The purpose of a matrix is to confine the restorative material to the limits of the tooth preparation during placement of the restorative material. Conventional amalgam dentistry (and for many, composite as well) used a “tofflemire” type of matrix for posterior Class II cavity preparations that was cylindrical and did not help replicate natural tooth anatomic surfaces. For posterior teeth, a matrix must not only help restore proximal contact to the adjacent tooth, but must also reproduce proximal tooth anatomy, which is convex, not flat. The purpose of a properly placed and fitted matrix should be to greatly limit the amount of contouring (overhangs and excess) that will need to be done with rotary instruments after the material is cured. For proximal cavities in the anterior region, traditional mylar strip matrices make it impossible to create proper proximal contour, let alone contact. Preformed mylar tooth forms are not “customized” enough to be easily used and still make creation of contacts extremely difficult to achieve.

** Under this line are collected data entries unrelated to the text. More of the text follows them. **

(* ===== verification/Parquet.v ===== *)
(** * Cold storage ([src/src/parquet.rs])

    [Module Parquet] models the spill and query functions over a file system
    of directories and named files.  Everything [parquet.rs] decides itself is
    a definition: the schema and its compatibility check, column lookup and
    downcast, path escaping, the name of a spill file with its collision
    suffix and the parser of that name, the spill sequence with a fault at
    any of its calls, the directory scan with range pruning, the sort and the
    dedup.

    The Arrow and Parquet crates are parameters (class [Codec]); what the
    source relies on is stated as [CodecLaws]: building a batch from equally
    long columns of the schema's types succeeds, and reading back a written
    file yields the schema and the batch, possibly cut into several.  Reads of
    existing files are assumed not to fail at the I/O level (their contents
    may be corrupt), and [Path::exists] to answer truthfully.

    Claims: names parse back, the collision loop terminates on a free name,
    spill followed by query returns the data, spills never destroy earlier
    ones ([parquet_laws], the [ColdStorageLaws] instance used by the
    store). *)

From Stdlib Require Import Ascii.
From stdpp Require Import sorting.
From S2P Require Import Prelude Float64 Candle Text Cold.

#[local] Open Scope string_scope.
#[local] Open Scope Z_scope.

Module Parquet.

(** ** Schema *)

Definition SCHEMA_VERSION : Z := 1.
Definition SCHEMA_BRAND_KEY : string := "candlestore.brand".
Definition SCHEMA_BRAND_VALUE : string := "candlestore".
Definition SCHEMA_VERSION_KEY : string := "candlestore.schema_version".

Inductive DataType : Type := Int64 | Float64 | OtherType (tag : nat).

#[export] Instance data_type_eq_dec : EqDecision DataType.
Proof. solve_decision. Defined.

Record Schema : Type := mkSchema {
  fields : list (string * DataType);
  metadata : gmap string string
}.

Definition candle_schema : Schema :=
  mkSchema
    [("ts", Int64); ("open", Float64); ("high", Float64); ("low", Float64); ("close", Float64); ("volume", Float64)]
    (<[SCHEMA_BRAND_KEY := SCHEMA_BRAND_VALUE]> (<[SCHEMA_VERSION_KEY := Text.print SCHEMA_VERSION]> ∅)).

(** [check_schema_compat]. *)
Definition check_schema_compat (schema : Schema) : result unit SpillError :=
  let brand : option string := metadata schema !! SCHEMA_BRAND_KEY in
  let version : option Z := metadata schema !! SCHEMA_VERSION_KEY ≫= Text.parse_u32 in
  match brand, version with
  | None, None => Ok tt
  | Some b, Some v =>
      if decide (b = SCHEMA_BRAND_VALUE) then
        if v <=? SCHEMA_VERSION then Ok tt else Err (IncompatibleVersion v SCHEMA_VERSION)
      else Err (IncompatibleVersion (default 0 version) SCHEMA_VERSION)
  | _, _ => Err (IncompatibleVersion (default 0 version) SCHEMA_VERSION)
  end.

(** ** Record batches *)

Inductive Column : Type :=
| Int64Array (l : list Z)
| Float64Array (l : list f64)
| OtherArray (tag : nat) (len : nat).

Record RecordBatch : Type := mkBatch {
  num_rows : nat;
  columns : list (string * Column)
}.

Fixpoint column_by_name (cols : list (string * Column)) (name : string) : option Column :=
  match cols with
  | [] => None
  | (k, c) :: cols' => if decide (k = name) then Some c else column_by_name cols' name
  end.

Definition column_type (c : Column) : DataType :=
  match c with Int64Array _ => Int64 | Float64Array _ => Float64 | OtherArray tag _ => OtherType tag end.

Definition column_len (c : Column) : nat :=
  match c with Int64Array l => length l | Float64Array l => length l | OtherArray _ n => n end.

(** [typed_column::<T>], for each [T] it is called at. *)
Definition typed_column_i64 (batch : RecordBatch) (name : string) : result (list Z) SpillError :=
  match column_by_name (columns batch) name with
  | None => Err (MissingColumn name)
  | Some (Int64Array l) => Ok l
  | Some _ => Err (WrongColumnType name)
  end.

Definition typed_column_f64 (batch : RecordBatch) (name : string) : result (list f64) SpillError :=
  match column_by_name (columns batch) name with
  | None => Err (MissingColumn name)
  | Some (Float64Array l) => Ok l
  | Some _ => Err (WrongColumnType name)
  end.

(** ** Paths *)

(** [char::is_alphanumeric] on ASCII. *)
Definition is_alphanumeric (c : ascii) : bool :=
  let n := nat_of_ascii c in
  ((48 <=? n) && (n <=? 57) || (65 <=? n) && (n <=? 90) || (97 <=? n) && (n <=? 122))%nat.

(** [escape_symbol]. *)
Fixpoint escape_symbol (symbol : string) : string :=
  match symbol with
  | EmptyString => EmptyString
  | String c s =>
      String (if is_alphanumeric c || Ascii.eqb c "-"%char then c else "_"%char) (escape_symbol s)
  end.

(** [data_dir.join(escape_symbol(symbol))]. *)
Definition symbol_dir (data_dir symbol : string) : string := data_dir +:+ String "/" (escape_symbol symbol).

(** The file name of [cold_file_path]. *)
Definition plain_name (ts_start ts_end : Z) : string :=
  Text.print ts_start +:+ String "_" (Text.print ts_end +:+ ".parquet").

(** [format!("{ts_start}_{ts_end}-{n}.parquet")]. *)
Definition suffixed_name (ts_start ts_end n : Z) : string :=
  Text.print ts_start +:+ String "_" (Text.print ts_end +:+ String "-" (Text.print n +:+ ".parquet")).

(** [cold_file_path]. *)
Definition cold_file_path (data_dir symbol : string) (ts_start ts_end : Z) : string * string :=
  (symbol_dir data_dir symbol, plain_name ts_start ts_end).

(** [parse_ts_range] of a file name. *)
Definition parse_ts_range (name : string) : option (Z * Z) :=
  '(a, b) ← Text.split_once "_" (Text.file_stem name);
  e ← match Text.parse_i64 b with
      | Some e => Some e
      | None =>
          '(base, n) ← Text.rsplit_once "-" b;
          _ ← Text.parse_u32 n;
          Text.parse_i64 base
      end;
  s ← Text.parse_i64 a;
  Some (s, e).

(** ** Reading rows *)

(** Rows [0..n] of the six columns; [value(i)] panics past a column's end. *)
Fixpoint rows (n : nat) (tss : list Z) (os hs ls cs vs : list f64) : panics (list Candle) :=
  match n with
  | O => Some []
  | S n' =>
      match tss, os, hs, ls, cs, vs with
      | t :: tss', o :: os', h :: hs', l :: ls', c :: cs', v :: vs' =>
          rest ← rows n' tss' os' hs' ls' cs' vs';
          Some (mkCandle t o h l c v :: rest)
      | _, _, _, _, _, _ => None
      end
  end.

(** The body of [read_file]'s batch loop. *)
Definition read_batch (batch : RecordBatch) : panics (result (list Candle) SpillError) :=
  match typed_column_i64 batch "ts", typed_column_f64 batch "open", typed_column_f64 batch "high",
        typed_column_f64 batch "low", typed_column_f64 batch "close", typed_column_f64 batch "volume" with
  | Ok t, Ok o, Ok h, Ok l, Ok c, Ok v => Ok <$> rows (num_rows batch) t o h l c v
  | Err e, _, _, _, _, _ => Some (Err e)
  | _, Err e, _, _, _, _ => Some (Err e)
  | _, _, Err e, _, _, _ => Some (Err e)
  | _, _, _, Err e, _, _ => Some (Err e)
  | _, _, _, _, Err e, _ => Some (Err e)
  | _, _, _, _, _, Err e => Some (Err e)
  end.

In the posterior region, sectional matrices that use a contoured matrix material to re-create proximal tooth form and a separator ring that gently push teeth apart by compression of the periodontal ligament to ensure tight contact when using a non-condensable material such as composite is essential for optimal clinical success. The gingival seal is also critical, so the proximal wedge and wedge design is also important when the matrix does not seal proximal root concavities, which are common occurrences when dealing with subgingival Class II margins. The sectional matrix is concave on the inside and convex on the outside. Some have gingival extensions for deep Class II cavities or proximal extension to help contain restorative material in larger Class II or cusp replacement situations.

Light-Curing

The words “light cure according to manufacturer’s instructions” are in all directions for use that accompany composite materials. This critical step in composite placement and success is often understated and ignored by many clinicians. How efficient is the curing light being used? What is its depth of cure? When was the output last checked? Do we really know if the deepest part of the composite restoration is ever cured? Since most of our composite materials do not have a dual-cure capability, the answers to these questions become very important. For Class 2 composite restorations, even when using bulk-fill materials, using transtooth illumination (curing) techniques is recommended to ensure maximal depth of cure in proximal box areas. One of the most important aspects of light-curing any composite material is to get the light as close to the material as possible. Remember, one cannot over-cure. An extra 10 or 20 seconds of curing time is fine. Also, all curing lights are not created equal. Make sure the output, wavelength, and spot size is adequate for the clinical requirements of the composite that is used.

Conclusion

Placement of composite restorations is a complex, multistep process where attention to detail is crucial for clinical success. Choose a material that best fits the clinical requirements of the case. Don’t just rely on any one material because it’s a favorite. Accurate placement of the matrix and wedge will ultimately determine how long it takes to complete a restoration and how well it will replicate natural anatomic tooth form. Don’t start the restorative process until the matrix is properly placed to limit any excess material that may extend from the intended final contour of the restoration. Finally, just because the surface of the material is set, don’t assume the entire restoration has cured. Use a quality curing light and cure from multiple sides to ensure complete and thorough cure of the composite prior to completing the finishing and polishing process.